*SOURCE RECORDS*

(* ===== verification/PrivOps.v ===== *)
(** * Privileged operations

    privops.c, and the two ways the session reaches it: oneprocess.c calls it
    directly, twoprocess.c asks the privileged parent, whose request handlers
    are those of postprivparent.c. The parent runs them on its own copy of the
    session ([on_parent]): here a request is the handler's run. Privsock.v models
    the requests on the socket pair, and PrivsockRefine.v shows that the two
    agree. *)

From Stdlib Require Import Init.Byte Strings.Byte.
From Stdlib Require Import ZArith Lia String.
From stdpp Require Import base list numbers option gmap strings.
From S2P Require Import Prelude SysUtil Text StrList IpAddr Tunables Session CmdIO.
From S2P Require Import Signals Logic.

Definition VSFTP_USERNAME_MAX : Z := 128.
Definition VSFTP_PASSWORD_MAX : Z := 128.
Definition Global_READ : Z := 1.
Definition Global_WRITE : Z := 2.

(** kVSFSysUtilErrADDRINUSE, kVSFSysUtilErrACCES (Linux values). *)
Definition EADDRINUSE : Z := 98.
Definition EACCES : Z := 13.

Inductive login_result := kVSFLoginNull | kVSFLoginFail | kVSFLoginAnon | kVSFLoginReal.

(** ** cosswitch.cpp: the password list

    [login_users] is a list of user:password:permissions entries separated by
    semicolons; [strtok_r] skips empty fields. *)

Fixpoint split_on (c : byte) (s : bytes) : list bytes :=
  match s with
  | [] => [[]]
  | d :: s' =>
      if bool_decide (d = c) then [] :: split_on c s'
      else match split_on c s' with
           | f :: fs => (d :: f) :: fs
           | [] => [[d]]
           end
  end.

Definition strtok (c : byte) (s : bytes) : list bytes :=
  filter (λ f, f ≠ []) (split_on c s).

Definition permission_bit (c : byte) : Z :=
  if bool_decide (c = x52) || bool_decide (c = x72) then Global_READ
  else if bool_decide (c = x57) || bool_decide (c = x77) then Global_WRITE
  else 0.

Definition permission_bits (s : bytes) : Z :=
  foldl (λ acc c, Z.lor acc (permission_bit c)) 0 s.

Definition SEMICOLON : byte := x3b.

Fixpoint find_login (entries : list bytes) (user passwd : bytes) : option Z :=
  match entries with
  | [] => None
  | tp :: entries' =>
      match strtok COLON tp with
      | myuser :: mypasswd :: mypermission :: _ =>
          if bool_decide (myuser = cstr user) && bool_decide (mypasswd = cstr passwd)
          then Some (permission_bits mypermission)
          else find_login entries' user passwd
      | _ => find_login entries' user passwd
      end
  end.

Definition cos_handle_login (login_users : option bytes) (user passwd : bytes) : option Z :=
  match login_users with
  | None => None
  | Some users => find_login (strtok SEMICOLON users) user passwd
  end.

Section PrivOps.
Context `{E : Env} `{P : Pend} `{T : Tun}.

(** ** privops.c: the passive socket *)

Definition vsf_privop_pasv_cleanup : M unit :=
  fd ← gets pasv_listen_fd;
  if negb (fd =? -1) then
    vsf_sysutil_close fd;;
    upd (set_pasv_listen_fd (-1))
  else mret tt.

Definition vsf_privop_pasv_active : M bool :=
  fd ← gets pasv_listen_fd; mret (negb (fd =? -1)).

(** The bounds of the port, after the settings. *)
Definition pasv_port_range : Z * Z :=
  let min_port := 1024 in
  let max_port := 65535 in
  let min_port :=
    if (min_port <? tu tun "pasv_min_port") && (tu tun "pasv_min_port" <=? max_port)
    then u16 (tu tun "pasv_min_port") else min_port in
  let max_port :=
    if (min_port <=? tu tun "pasv_max_port") && (tu tun "pasv_max_port" <? max_port)
    then u16 (tu tun "pasv_max_port") else max_port in
  (min_port, max_port).

(** [min_port + (the_port / 65536.0) * (max_port - min_port + 1)], truncated:
    the operands are below 2^16 and the divisor is a power of two, so the
    double arithmetic is exact. *)
Definition scale_port (min_port max_port the_port : Z) : Z :=
  u16 (min_port + the_port * (max_port - min_port + 1) / 65536).

Definition random_port (b1 b2 : Z) : Z := u16 (Z.lor (u16 (Z.shiftl (b1 mod 256) 8)) (b2 mod 256)).

Definition vsf_sysutil_get_sock (ipv6 : bool) : M Z :=
  fd ← sys (Sock (Socket ipv6)); if fd <? 0 then mdie "socket" else mret fd.

(** One attempt to bind and listen: [None] asks for another. *)
Definition pasv_try (min_port max_port : Z) (is_ipv6 : bool) : M (option Z) :=
  b1 ← sys (Sys RandomByte);
  b2 ← sys (Sys RandomByte);
  let the_port := scale_port min_port max_port (random_port b1 b2) in
  fd ← vsf_sysutil_get_sock is_ipv6;
  upd (set_pasv_listen_fd fd);;
  must (Sock (Reuseaddr fd)) "setsockopt: reuseaddr";;
  local ← gets p_local_addr;
  s_p_sockaddr ← lift (vsf_sysutil_sockaddr_clone local);
  s_p_sockaddr ← lift (vsf_sysutil_sockaddr_set_port s_p_sockaddr the_port);
  retval ← sys (Sock (Bind fd s_p_sockaddr));
  ok ← (if negb (vsf_sysutil_retval_is_error retval) then
          retval ← sys (Sock (Listen fd 1));
          mret (negb (vsf_sysutil_retval_is_error retval))
        else mret false);
  if ok : bool then mret (Some the_port)
  else
    err ← sys (Sys Errno);
    if (err =? EADDRINUSE) || (err =? EACCES) then
      vsf_sysutil_close fd;;
      upd (set_pasv_listen_fd (-1));;
      mret None
    else mdie "vsf_sysutil_bind / listen".

(** [while (--bind_retries)]: nine attempts. *)
Fixpoint pasv_retry (bind_retries : nat) (min_port max_port : Z) (is_ipv6 : bool) : M Z :=
  match bind_retries with
  | O => mdie "vsf_sysutil_bind"
  | S n =>
      r ← pasv_try min_port max_port is_ipv6;
      match r with
      | Some the_port => mret the_port
      | None => pasv_retry n min_port max_port is_ipv6
      end
  end.

Definition vsf_privop_pasv_listen : M Z :=
  local ← gets p_local_addr;
  fd ← gets pasv_listen_fd;
  if negb (fd =? -1) then mdie "listed fd already active"
  else
    let '(min_port, max_port) := pasv_port_range in
    pasv_retry 9 min_port max_port (vsf_sysutil_sockaddr_is_ipv6 local).

(** [vsf_sysutil_accept_timeout] gives the address of the peer. *)
Definition vsf_privop_accept_pasv : M Z :=
  fd ← gets pasv_listen_fd;
  if fd =? -1 then mdie "listed fd not active"
  else
    a ← ask (Sock (Accept fd (tu tun "accept_timeout")));
    check_pending CtxUnknown;;
    let remote_fd := a_int a in
    if vsf_sysutil_retval_is_error remote_fd then mret (-1)
    else
      remote ← gets p_remote_addr;
      if negb (tb tun "pasv_promiscuous") &&
         negb (vsf_sysutil_sockaddr_addr_equal remote (a_addr a))
      then vsf_sysutil_close remote_fd;; mret (-2)
      else mret remote_fd.

(** ** privops.c: the active data socket *)

Fixpoint port_bind (tries : nat) (s : Z) (port : Z) : M unit :=
  match tries with
  | O => mret tt
  | S n =>
      local ← gets p_local_addr;
      p_sockaddr ← lift (vsf_sysutil_sockaddr_clone local);
      p_sockaddr ← lift (vsf_sysutil_sockaddr_set_port p_sockaddr port);
      retval ← sys (Sock (Bind s p_sockaddr));
      if retval =? 0 then mret tt
      else
        err ← sys (Sys Errno);
        if negb (err =? EADDRINUSE) || (n =? 0)%nat then mdie "vsf_sysutil_bind"
        else
          r ← sys (Sys RandomByte);
          vsf_sysutil_sleep (1000000 + r mod 256 * 1000000 / 256);;
          port_bind n s port
  end.

Definition vsf_privop_get_ftp_port_sock (remote_port : Z) (use_port_sockaddr : bool) : M Z :=
  local ← gets p_local_addr;
  s ← vsf_sysutil_get_sock (vsf_sysutil_sockaddr_is_ipv6 local);
  lfd ← gets pasv_listen_fd;
  if negb (lfd =? -1) then mdie "listed fd is active?"
  else if vsf_sysutil_is_port_reserved remote_port then mdie "Illegal port request"
  else
    let port := if tb tun "connect_from_port_20" then u16 (tu tun "ftp_data_port") else 0 in
    must (Sock (Reuseaddr s)) "setsockopt: reuseaddr";;
    port_bind 2 s port;;
    p_connect_to ←
      (if use_port_sockaddr then
         p ← gets p_port_sockaddr;
         match p with Some a => mret a | None => stop_with UB end
       else
         remote ← gets p_remote_addr;
         a ← lift (vsf_sysutil_sockaddr_set_port remote remote_port);
         upd (set_p_remote_addr a);;
         mret a);
    retval ← sys (Sock (Connect s p_connect_to (tu tun "connect_timeout")));
    check_pending CtxUnknown;;
    if vsf_sysutil_retval_is_error retval then vsf_sysutil_close s;; mret (-1)
    else mret s.

(** ** privops.c: chown *)

Definition vsf_privop_do_file_chown (fd : Z) : M unit :=
  st ← vsf_sysutil_fstat fd;
  chown_uid ← gets anon_upload_chown_uid;
  ftp_uid ← gets anon_ftp_uid;
  guest_uid ← gets guest_user_uid;
  if a_uid st =? chown_uid then mret tt
  else if (chown_uid =? -1) || negb (a_regfile st) ||
          (negb (a_uid st =? ftp_uid) && negb (a_uid st =? guest_uid))
  then mdie "invalid fd in cmd_process_chown"
  else must (Fs (Fchown fd chown_uid)) "fchown".

(** ** privops.c: login *)

Definition setup_username_globals (p_str : bytes) : M unit :=
  upd (set_user_str p_str);;
  if tb tun "setproctitle_enable" then
    ip ← gets remote_ip_str;
    do_ (Sys (Proctitle (ip ++ lit "/" ++ p_str)))
  else mret tt.

Definition handle_anonymous_login (p_pass_str : bytes) : M login_result :=
  banned ← gets banned_email_str;
  allowed ← gets email_passwords_str;
  if negb (isempty banned) && t_contains_line banned p_pass_str then mret kVSFLoginFail
  else if negb (isempty allowed) &&
          (negb (t_contains_line allowed p_pass_str) || isempty p_pass_str)
  then mret kVSFLoginFail
  else
    let pass := if isempty p_pass_str then lit "?" else p_pass_str in
    upd (set_anon_pass_str (t_replace_char (t_replace_char pass SP x5f) LF x3f));;
    setup_username_globals (default [] (ts tun "ftp_username"));;
    upd (set_permissions (Z.lor Global_WRITE Global_READ));;
    upd (set_banned_email_str []);;
    upd (set_email_passwords_str []);;
    mret kVSFLoginAnon.

Definition handle_local_login (p_user_str p_pass_str : bytes) : M login_result :=
  match cos_handle_login (ts tun "login_users") p_user_str p_pass_str with
  | None => mret kVSFLoginFail
  | Some permission =>
      upd (set_permissions permission);;
      setup_username_globals p_user_str;;
      mret kVSFLoginReal
  end.

(** The guards on the user name and the password. *)
Definition login_input_ok (p_user_str p_pass_str : bytes) : bool :=
  match p_user_str with
  | [] => false
  | first_char :: _ =>
      (zlen p_user_str <=? VSFTP_USERNAME_MAX) &&
      (vsf_sysutil_isalnum first_char || bool_decide (first_char = x5f)
       || bool_decide (first_char = x2e)) &&
      negb (t_contains_space p_user_str || t_contains_unprintable p_user_str) &&
      (zlen p_pass_str <=? VSFTP_PASSWORD_MAX)
  end.

Definition is_anon_name (user : bytes) : bool :=
  eqtext (t_upper user) "FTP" || eqtext (t_upper user) "ANONYMOUS".

Definition handle_login (p_user_str p_pass_str : bytes) : M login_result :=
  if negb (login_input_ok p_user_str p_pass_str) then mret kVSFLoginFail
  else if tb tun "anonymous_enable" && is_anon_name p_user_str then
    handle_anonymous_login p_pass_str
  else if negb (tb tun "local_enable") then mdie "unexpected local login in handle_login"
  else handle_local_login p_user_str p_pass_str.

Definition vsf_privop_do_login (p_pass_str : bytes) : M login_result :=
  user ← gets user_str;
  result ← handle_login user p_pass_str;
  vsf_log_start_entry kVSFLogEntryLogin;;
  match result with
  | kVSFLoginFail =>
      vsf_log_do_log false;;
      when (negb (tu tun "delay_failed_login" =? 0))
        (vsf_sysutil_sleep (tu tun "delay_failed_login" * 1000000))
  | _ =>
      vsf_log_do_log true;;
      when (negb (tu tun "delay_successful_login" =? 0))
        (vsf_sysutil_sleep (tu tun "delay_successful_login" * 1000000))
  end;;
  mret result.

(** ** postprivparent.c *)

Definition cmd_process_chown (the_fd : Z) : M unit :=
  vsf_privop_do_file_chown the_fd;;
  vsf_sysutil_close the_fd.

(** The result, or -1 for PRIV_SOCK_RESULT_BAD; the parent closes its copy of
    the descriptor it sent. *)
Definition cmd_process_get_data_sock (port : Z) : M Z :=
  sock_fd ← vsf_privop_get_ftp_port_sock (u16 port) false;
  if sock_fd =? -1 then mret (-1)
  else vsf_sysutil_close sock_fd;; mret sock_fd.

Definition cmd_process_pasv_accept : M Z :=
  fd ← vsf_privop_accept_pasv;
  if fd <? 0 then mret fd
  else vsf_sysutil_close fd;; mret fd.

(** ** oneprocess.c and twoprocess.c: the session's side *)

Definition one_process : bool := tb tun "one_process_model".

Definition pasv_cleanup : M unit :=
  if one_process then vsf_privop_pasv_cleanup else on_parent vsf_privop_pasv_cleanup.

Definition query_pasv_active : M bool :=
  if one_process then vsf_privop_pasv_active else on_parent vsf_privop_pasv_active.

Definition pasv_listen : M Z :=
  if one_process then vsf_privop_pasv_listen
  else the_port ← on_parent vsf_privop_pasv_listen; mret (u16 the_port).

Definition get_pasv_fd : M Z :=
  if one_process then vsf_privop_accept_pasv else on_parent cmd_process_pasv_accept.

Definition get_priv_data_sock (one : bool) : M Z :=
  p ← gets p_port_sockaddr;
  port ← match p with
         | Some a => lift (vsf_sysutil_sockaddr_get_port a)
         | None => stop_with UB
         end;
  if one then vsf_privop_get_ftp_port_sock port true
  else on_parent (cmd_process_get_data_sock port).

(** The parent serves PRIV_SOCK_CHOWN only with chown_uploads set. *)
Definition chown_upload (fd : Z) : M unit :=
  if one_process then vsf_privop_do_file_chown fd
  else if tb tun "chown_uploads" then on_parent (cmd_process_chown fd)
  else mdie "bad request in process_post_login_req".

End PrivOps.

*YOUR ASSIGNMENT*
Retype, exactly and with nothing added, the lines of the material above from the first through the one that contains "directly, twoprocess.c asks".

*WRITTEN SOLUTION*
(* ===== verification/PrivOps.v ===== *)
(** * Privileged operations

    privops.c, and the two ways the session reaches it: oneprocess.c calls it
    directly, twoprocess.c asks the privileged parent, whose request handlers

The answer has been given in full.